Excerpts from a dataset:
────────────────────
Lemma runTx_no_panic {C V A} (tx : V → C → Tx A) assign rq now tries v w res v' w' :
  (∀ v c, transaction (rq v c) (now c) = forget (tx v c)) → (∀ v c, ¬ may_panic (rq v c)) →
  world_wf w → Forall calm_attempt tries → runTx tx assign tries v w = Some (res, v', w') →
  no_panic res ∧ world_wf w'.
Proof.
  intros Ht Hrq W Htries. revert v w W.
  induction Htries as [|y tries [Ho Hc] _ IH]; intros v w W; simpl; [done|].
  assert (W1 : world_wf (a_others y w)) by (by eapply steps_wf; [apply Ho|]).
  pose proof (DoTx_no_panic (a_commit y) (tx v (a_clock y)) _ (ww_reg _ W1)
    (forgotten_no_panic _ _ _ _ (Ht v (a_clock y)) (Hrq v (a_clock y)) W1) Hc) as Hnp.
  pose proof (DoTx_runs (a_commit y) _ _ _ any_request (a_others y w) I (Ht v (a_clock y))) as Hrun.
  destruct (DoTx _ _ _) as [[a|e|s] w2]; simpl in *; [intros [= <- _ <-]| |by destruct (Hnp s)].
  - split; [done|by eapply steps_wf].
  - destruct (is_deadlock e); [apply IH; by eapply steps_wf|]. intros [= <- _ <-]. split; [done|by eapply steps_wf].
Qed.

Lemma calm_round_by_system rd : calm_round rd → round_by_system rd.
Proof.
  intros [Ht Hs]. split; [eapply Forall_impl; [exact Ht|by intros ? []]|].
  destruct (r_select rd); try done. eapply Forall_impl; [exact Hs|by intros ? []].
Qed.

Lemma execute_round_no_panic p id old rd w s w' :
  world_wf w → calm_round rd → execute_round p id old rd w ≠ Some (inl (Panic s), w').
Proof.
  intros W [Ht Hs]. unfold execute_round.
  destruct (renew_awaiter id old w) as [[c w1]|e|m] eqn:Hr; [|done|by apply renew_awaiter_no_panic in Hr].
  apply sys_renew in Hr. assert (W1 : world_wf w1) by (by eapply steps_wf).
  destruct (runTx _ (keep_results p) _ _ _) as [[[res v] w2]|] eqn:Hx; [|done].
  apply (runTx_no_panic _ _ (λ _, ReqGetRound p false) (λ _, 0)) in Hx as [Hnp W2]; [|done|by intros ?? []|done..].
  destruct res as [[[sub o] next]|e|msg]; [|done|by destruct (Hnp msg)].
  destruct v as [r|]; [done|]. destruct (r_select rd) as [tries| | |]; [|done..].
  intros ([[res []] w3] & Hx & [= <- _])%fmap_Some.
  by apply (runTx_no_panic _ _ (λ _ _, ReqGetTimeout p sub) (λ now, now)) in Hx as [Hnp2 _];
    [destruct (Hnp2 s)|done|intros ?? []|done..].
Qed.

Lemma execute_loop_no_panic p id old rounds w s w' :
  world_wf w → Forall calm_round rounds → execute_loop p id old rounds w ≠ Some (Panic s, w').
Proof.
  intros W Hr. revert old w W. induction Hr as [|rd rounds Hrd _ IH]; intros old w W; simpl; [done|].
  destruct (execute_round p id old rd w) as [[[r|c] w1]|] eqn:Hx; [| |done].
  - intros [= -> ->]. by eapply execute_round_no_panic.
  - apply IH. eapply steps_wf; [|exact W]. eapply sys_round; [by apply calm_round_by_system|exact Hx].
Qed.

Lemma ExecuteClient_no_panic p first rounds w s w' :
  world_wf w → Forall calm_attempt first → Forall calm_round rounds →
  ExecuteClient p first rounds w ≠ Some (Panic s, w').
Proof.
  intros W Hf Hr. unfold ExecuteClient. destruct (runTx _ _ _ _ _) as [[[res p1] w1]|] eqn:Hx; [|done].
  apply (runTx_no_panic _ _ (λ p _, ReqGetFirst p) (λ now, now)) in Hx as [Hnp W1]; [|done|by intros ?? []|done..].
  destruct res as [id|e|m]; [|done|by destruct (Hnp m)]. by apply execute_loop_no_panic.
Qed.

Lemma NewCreateSubscription_accepts p :
  0 < cs_TTL p → 0 < cs_MessageTTL p → 0 ≤ cs_MaxDeliveryAttempts p →
  (cs_MaxDeliveryAttempts p = 0 ↔ cs_DeadLetterTopic p = EmptyString) → NewCreateSubscription p = Ok p.
Proof.
  intros H1 H2 H3 H4. unfold NewCreateSubscription, is_empty.
  rewrite !(proj2 (Z.leb_gt _ _)), (proj2 (Z.ltb_ge _ _)) by lia.
  destruct (Z.eqb_spec (cs_MaxDeliveryAttempts p) 0), (bool_decide_reflect (cs_DeadLetterTopic p = EmptyString));
    naive_solver.
Qed.

Lemma or_default_pos dflt d : 0 < dflt → 0 < or_default dflt d ↔ ¬ d < 0.
Proof. intros ?. unfold or_default. destruct (Z.eqb_spec d 0); lia. Qed.

Lemma create_sub_panics req :
  (∃ s, NewCreateSubscription (create_sub_params req) = Panic s) ↔ bad_subscription req.
Proof.
  assert (Httl : 0 < cs_TTL (create_sub_params req) ↔ ¬ default 0 (ps_Ttl req) < 0) by by apply or_default_pos.
  assert (Hmttl : 0 < cs_MessageTTL (create_sub_params req) ↔ ¬ default 0 (ps_MessageRetentionDuration req) < 0)
    by by apply or_default_pos.
  set (dl := ∃ dlp, ps_DeadLetterPolicy req = Some dlp ∧ bad_dead_letter_policy dlp).
  assert (Hdl : 0 ≤ cs_MaxDeliveryAttempts (create_sub_params req) ∧
    (cs_MaxDeliveryAttempts (create_sub_params req) = 0 ↔ cs_DeadLetterTopic (create_sub_params req) = EmptyString)
    ↔ ¬ dl).
  { unfold dl, bad_dead_letter_policy. simpl. destruct (ps_DeadLetterPolicy req) as [dlp|]; [|naive_solver].
    pose proof (or_default_pos defaultDeadLetterMaxAttempts (dlp_MaxDeliveryAttempts dlp) eq_refl) as Hpos.
    assert (or_default defaultDeadLetterMaxAttempts (dlp_MaxDeliveryAttempts dlp) ≠ 0).
    { unfold or_default. by destruct (Z.eqb_spec (dlp_MaxDeliveryAttempts dlp) 0). }
    split; [intros [H1 H2] (? & [= <-] & [?|?]); [lia|tauto]|].
    intros Hn. assert (¬ dlp_MaxDeliveryAttempts dlp < 0 ∧ dlp_DeadLetterTopic dlp ≠ EmptyString) as [? ?]
      by (split; intros ?; apply Hn; eauto). split; [lia|tauto]. }
  split.
  - intros [s Hs]. apply dec_stable. intros Hn. unfold bad_subscription in Hn. fold dl in Hn. rewrite NewCreateSubscription_accepts in Hs; [done|tauto..].
  - intros Hbad. destruct (NewCreateSubscription _) as [p|e|s] eqn:Hnew; [..|by eexists].
    + apply NewCreateSubscription_Ok in Hnew as (_ & ? & ? & ? & ?). unfold bad_subscription in Hbad. fold dl in Hbad. tauto.
    + unfold NewCreateSubscription in Hnew. by repeat case_match.
Qed.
────────────────────
What you should do: State how many lines in the entries hold "exact". Nothing should come before or after the number.

The completed task: 3